Image - Pudgy Penguins on the Sphere
This advertising campaign, targeting millions of visitors, avoided crypto jargon and NFT terms, instead using family-friendly IP characters. It aimed to boost secondary market liquidity through brand exposure. Over the past 14 days, the NFT floor price increased by 25%, and trading volume rose about 33%.
This shift from speculation to cultural operation seems to be a consensus among industry survivors. Last May, Yuga Labs, the publisher of Bored Apes (BAYC), transferred the IP rights of top NFT project CryptoPunks to the nonprofit Infinite Node Foundation, aiming to detach from volatile speculation and pursue long-term artistic preservation and cultural management.

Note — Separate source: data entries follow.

(* ===== verification/LinkState.v ===== *)
(** * Link state messages (route_link.c)

    A node tells its neighbours of the links it uses in a message of records, one for
    each receiver: [append_link_state] writes a record, [link_receive] reads a message
    into the tables that [RouteLink] chooses routes from. Allocations of neighbours and
    links are taken to succeed, as the code does. *)

From S2P Require Import Prelude Mem Prog OverlayBuffer DataFormats OverlayAddress OverlayAddressTree OverlayAddressCodec RouteLink.
Import Prog OB OverlayAddress OverlayAddressCodec.

Module LinkState.

Definition FLAG_HAS_INTERFACE : Z := Z.shiftl 1 0.
Definition FLAG_NO_PATH : Z := Z.shiftl 1 1.
Definition FLAG_BROADCAST : Z := Z.shiftl 1 2.
Definition FLAG_UNICAST : Z := Z.shiftl 1 3.
Definition FLAG_HAS_ACK : Z := Z.shiftl 1 4.
Definition FLAG_HAS_DROP_RATE : Z := Z.shiftl 1 5.
Definition OVERLAY_MAX_INTERFACES : Z := 16.

(** The number of bits set in an unsigned int. *)
Definition NumberOfSetBits (i : Z) : Z :=
  let i := u32 (i - Z.land (Z.shiftr i 1) 0x55555555) in
  let i := u32 (Z.land i 0x33333333 + Z.land (Z.shiftr i 2) 0x33333333) in
  Z.shiftr (u32 (Z.land (u32 (i + Z.shiftr i 4)) 0x0F0F0F0F * 0x01010101)) 24.

Definition if_then {S} (c : bool) (p : prog S unit) : prog S unit := if c then p else mret tt.

Section LinkState.
Context {arch : Arch} {allocator : Allocator}.
Variable my_subscriber : option nat.

(** ** Writing *)

(** The message that is written, and the subscribers, of which [send_full] is reset. *)
Record message := Msg { o_mem : mem; o_buf : overlay_buffer; o_ss : store }.
Abbreviation writer := (prog message).
Definition put_byte (v : Z) : writer unit := λ t, r ← ob_append_byte (o_mem t) (o_buf t) (u8 v); Ret (tt, Msg r.1 r.2 (o_ss t)).
Definition put_ui32 (v : Z) : writer unit := λ t, r ← ob_append_ui32 (o_mem t) (o_buf t) v; Ret (tt, Msg r.1 r.2 (o_ss t)).
Definition put_subscriber (s : nat) : writer unit := λ t, r ← overlay_address_append my_subscriber None (o_mem t) (o_buf t) (o_ss t) (Some s); let '(_, m, b, ss) := r in Ret (tt, Msg m b ss).
Definition set_at (pos v : Z) : writer unit := λ t, m ← ob_set (o_mem t) (o_buf t) pos (u8 v); Ret (tt, Msg m (o_buf t) (o_ss t)).

Definition record_flags (flags : Z) (transmitter : option nat) (interface ack_sequence drop_rate : Z) : Z :=
  let flags := if negb (interface =? -1) then Z.lor flags FLAG_HAS_INTERFACE else flags in
  let flags := if bool_decide (transmitter = None) then Z.lor flags FLAG_NO_PATH else flags in
  let flags := if negb (ack_sequence =? -1) then Z.lor flags FLAG_HAS_ACK else flags in
  if negb (drop_rate =? -1) then Z.lor flags FLAG_HAS_DROP_RATE else flags.

Definition append_link_state (flags : Z) (transmitter : option nat) (receiver : nat) (interface version ack_sequence ack_mask drop_rate : Z) : writer Z :=
  let flags := record_flags flags transmitter interface ack_sequence drop_rate in
  length_pos ← ask (λ t, ob_position (o_buf t));
  put_byte 0;;
  put_byte flags;;
  put_subscriber receiver;;
  put_byte version;;
  (match transmitter with Some s => put_subscriber s | None => mret tt end);;
  if_then (negb (interface =? -1)) (put_byte interface);;
  if_then (negb (ack_sequence =? -1)) (put_byte ack_sequence;; put_ui32 ack_mask);;
  if_then (negb (drop_rate =? -1)) (put_byte drop_rate);;
  b ← ask o_buf;
  if ob_overrun b then mret (-1)
  else
    set_at length_pos (ob_position b - length_pos);;
    change (λ t, Msg (o_mem t) (ob_checkpoint (o_buf t)) (o_ss t));;
    mret 0.

(** ** What a message changes *)

Record link_out := LinkOut { out_timeout : Z; out_destination : nat }.
(** overlay_interface.h: what is used of a destination and of an interface. *)
Record network_destination := Dest {
  _ref_count : Z;
  d_interface : nat;
  d_unicast : bool;
  sequence_number : Z;
  d_last_ack_seq : Z;
  reachable_timeout_ms : Z;
}.
Record interface_state := Iface { if_up : bool; if_destination : nat }.
(** struct neighbour: the table of links and the rest. *)
Record peer := Peer {
  table : RouteLink.neighbour;
  using_us : bool;
  routing_through_us : Z;
  last_update_seq : Z;
  next_neighbour_update : Z;
  out_links : list link_out;
}.
Definition set_table (v : RouteLink.neighbour) (p : peer) : peer := Peer v (using_us p) (routing_through_us p) (last_update_seq p) (next_neighbour_update p) (out_links p).
Definition set_using_us (v : bool) (p : peer) : peer := Peer (table p) v (routing_through_us p) (last_update_seq p) (next_neighbour_update p) (out_links p).
Definition set_through (v : Z) (p : peer) : peer := Peer (table p) (using_us p) v (last_update_seq p) (next_neighbour_update p) (out_links p).
Definition set_last_seq (v : Z) (p : peer) : peer := Peer (table p) (using_us p) (routing_through_us p) v (next_neighbour_update p) (out_links p).
Definition set_next_update (v : Z) (p : peer) : peer := Peer (table p) (using_us p) (routing_through_us p) (last_update_seq p) v (out_links p).
Definition set_out_links (v : list link_out) (p : peer) : peer := Peer (table p) (using_us p) (routing_through_us p) (last_update_seq p) (next_neighbour_update p) v.

(** Calls of other parts of the daemon. *)
Inductive call :=
  | QueueAck (source : nat) (destination : nat) (ack_mask ack_seq : Z)
  | NeighbourChange (s : nat) (found : bool) (count : nat)
  | SendExplain (f : out_frame).

(** [link_alarm] is the time of the alarm of [link_send]. *)
Record node := Node {
  n_world : world;
  n_payload : overlay_buffer;
  peers : list peer;
  n_dests : gmap nat network_destination;
  n_route_version : Z;
  link_alarm : Z;
  changed : bool;
  calls : list call;
}.
Definition set_world (v : world) (x : node) : node := Node v (n_payload x) (peers x) (n_dests x) (n_route_version x) (link_alarm x) (changed x) (calls x).
Definition set_in (v : overlay_buffer) (x : node) : node := Node (n_world x) v (peers x) (n_dests x) (n_route_version x) (link_alarm x) (changed x) (calls x).
Definition set_peers (v : list peer) (x : node) : node := Node (n_world x) (n_payload x) v (n_dests x) (n_route_version x) (link_alarm x) (changed x) (calls x).
Definition set_n_dests (v : gmap nat network_destination) (x : node) : node := Node (n_world x) (n_payload x) (peers x) v (n_route_version x) (link_alarm x) (changed x) (calls x).
Definition set_version (v : Z) (x : node) : node := Node (n_world x) (n_payload x) (peers x) (n_dests x) v (link_alarm x) (changed x) (calls x).
Definition set_alarm (v : Z) (x : node) : node := Node (n_world x) (n_payload x) (peers x) (n_dests x) (n_route_version x) v (changed x) (calls x).
Definition set_changed (v : bool) (x : node) : node := Node (n_world x) (n_payload x) (peers x) (n_dests x) (n_route_version x) (link_alarm x) v (calls x).
Definition put_call (v : call) (x : node) : node := Node (n_world x) (n_payload x) (peers x) (n_dests x) (n_route_version x) (link_alarm x) (changed x) (calls x ++ [v]).
Abbreviation reader := (prog node).

Variable gettime_ms : nat → Z.
Variables (frame_alloc alloc : nat → bool).
Variable char_signed : bool.
Variable overlay_interfaces : list interface_state.
(** Whether a frame is queued, and whether a unicast destination can be made. *)
Variables (enqueue : out_frame → bool) (unicast_made : bool).

Definition gettime : reader Z := λ x, let w := n_world x in Ret (gettime_ms (ticks w), set_world (World (w_mem w) (w_root w) (w_ss w) (w_ctx w) (explained w) (S (ticks w)) (frames w)) x).
Definition sid_of (ss : store) (s : nat) : list Z := match ss !! s with Some x => sid x | None => [] end.

(** *** Reading a record *)

Definition get_byte : reader Z := λ x, r ← ob_get (w_mem (n_world x)) (n_payload x); Ret (r.2, set_in r.1 x).
Definition get_ui32 : reader Z := λ x, r ← ob_get_ui32 (w_mem (n_world x)) (n_payload x); Ret (r.2, set_in r.1 x).
Definition get_subscriber : reader (option nat * Z) := λ x, r ← overlay_address_parse my_subscriber gettime_ms frame_alloc alloc (n_world x) (n_payload x) None; let '(w, b, s, v) := r in Ret ((s, v), set_in b (set_world w x)).
Definition set_context_flags (v : Z) : reader unit := change (λ x, let c := w_ctx (n_world x) in
  set_world (set_ctx (n_world x) (Ctx (interface c) (sender_interface c) (packet_version c) (encapsulation c) v (please_explain c) (sender c) (previous c) (point_to_point_device c))) x).

Record link_record := Record_ {
  lr_flags : Z;
  lr_receiver : option nat;
  lr_version : Z;
  lr_transmitter : option nat;
  lr_interface : Z;
  lr_ack_seq : Z;
  lr_ack_mask : Z;
  lr_drop_rate : Z;
}.
(** The end of the loop, the next record, or a record to deal with. *)
Inductive parsed := Stop | Skip | Read (r : link_record).

Definition on (v f : Z) : bool := negb (Z.land v f =? 0).
(** Reading goes on when the value is there. *)
Definition or_stop (p : reader Z) (k : Z → reader parsed) : reader parsed := v ← p; if v <? 0 then mret Stop else k v.

(** The transmitter and all after it, when the receiver has been read. *)
Definition read_rest (start length flags : Z) (receiver : option nat) (version : Z) : reader parsed :=
  t ← (if on flags FLAG_NO_PATH then mret (None, 0) else get_subscriber);
  if negb (t.2 =? 0) then mret Stop
  else
    i ← (if on flags FLAG_HAS_INTERFACE then v ← get_byte; mret (Some v) else mret None);
    if match i with Some v => v <? 0 | None => false end then mret Stop
    else if match i with Some v => OVERLAY_MAX_INTERFACES <=? v | None => false end then mret Skip
    else
      a ← (if on flags FLAG_HAS_ACK then
             seq ← get_byte; mask ← get_ui32;
             let drop := 15 - NumberOfSetBits (Z.land mask 0x7FFF) in
             mret (seq, mask, if drop <=? 3 then 0 else drop)
           else mret (-1, 0, 0));
      let '(ack_seq, ack_mask, drop) := a in
      d ← (if on flags FLAG_HAS_DROP_RATE then get_byte else mret drop);
      if on flags FLAG_HAS_DROP_RATE && (d <? 0) then mret Stop
      else
        change (λ x, set_in (set_position (n_payload x) (szadd start length)) x);;
        c ← ask (λ x, w_ctx (n_world x));
        mret (if has_flag c DECODE_FLAG_INVALID_ADDRESS then Skip else Read (Record_ flags receiver version t.1 (default (-1) i) ack_seq ack_mask d)).

Definition read_record : reader parsed :=
  start ← ask (λ x, ob_position (n_payload x));
  length ← get_byte;
  if length <=? 0 then mret Stop
  else
    or_stop get_byte (λ flags,
      set_context_flags (if on flags FLAG_NO_PATH then DECODE_FLAG_DONT_EXPLAIN else 0);;
      r ← get_subscriber;
      if negb (r.2 =? 0) then mret Stop
      else or_stop get_byte (λ version, read_rest start length flags r.1 version)).

(** *** Dealing with a record *)

Definition the_peer (i : nat) : reader peer := l ← ask peers; match l !! i with Some p => mret p | None => undefined end.
Definition upd_peer (i : nat) (f : peer → peer) : reader unit := p ← the_peer i; change (λ x, set_peers (<[i := f p]> (peers x)) x).
Definition the_dest (d : nat) : reader network_destination := m ← ask n_dests; match m !! d with Some e => mret e | None => undefined end.
Definition upd_dest (d : nat) (f : network_destination → network_destination) : reader unit := e ← the_dest d; change (λ x, set_n_dests (<[d := f e]> (n_dests x)) x).
Definition the_interface (i : Z) : reader interface_state := match overlay_interfaces !! Z.to_nat i with Some v => mret v | None => undefined end.

Definition add_destination_ref (d : nat) : reader unit := upd_dest d (λ e, Dest (_ref_count e + 1) (d_interface e) (d_unicast e) (sequence_number e) (d_last_ack_seq e) (reachable_timeout_ms e)).
Definition release_destination_ref (d : nat) : reader unit :=
  e ← the_dest d;
  if _ref_count e <=? 1 then change (λ x, set_n_dests (delete d (n_dests x)) x)
  else upd_dest d (λ e, Dest (_ref_count e - 1) (d_interface e) (d_unicast e) (sequence_number e) (d_last_ack_seq e) (reachable_timeout_ms e)).

Definition update_alarm (limit : Z) : reader unit := if limit =? 0 then aborted else t ← ask link_alarm; if_then (limit <? t) (change (set_alarm limit)).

Physical Endorsements and Functionality Return
Beyond IP branding, NFTs are becoming foundational tools connecting to real-world assets (RWA).
Physical card trading. Platforms like Courtyard.io are changing the game. They store authentic Pokémon cards in certified insured vaults and tokenize them as NFTs. Within 30 days in 2025, the platform processed over 230,000 transactions, generating about $12.7 million in sales, demonstrating strong market demand for high-liquidity, physically-backed assets.
Functional tickets. FIFA has also joined this trend, introducing “priority purchase” NFTs for the 2026 World Cup ticket sales. These NFTs are not for speculation but serve as verification tools to prevent scalping and price fraud in the secondary market.
What Has NFT “Died,” and What Remains?
NFTs haven’t completely “died,” but they have experienced a death once.
What died was the illusion that NFTs could be detached from real value, endlessly minted and traded based solely on narratives. In a reality of infinite supply and limited demand, this path was doomed to fail.
What remains is NFTs’ role as a “proof layer.” They are no longer expected to generate value on their own but are embedded within IP brands, physical assets, and functional scenarios, serving as the foundation for rights confirmation, circulation, participation, and verification.
From Pudgy Penguins’ toys, to on-chain circulation of physical cards, to anti-scalping mechanisms for World Cup tickets—NFTs are stepping back from the speculative stage and returning to a toolbox.
For the speculative NFT market, this is undoubtedly a winter. But for NFTs themselves, it’s more like a rebirth after disillusionment.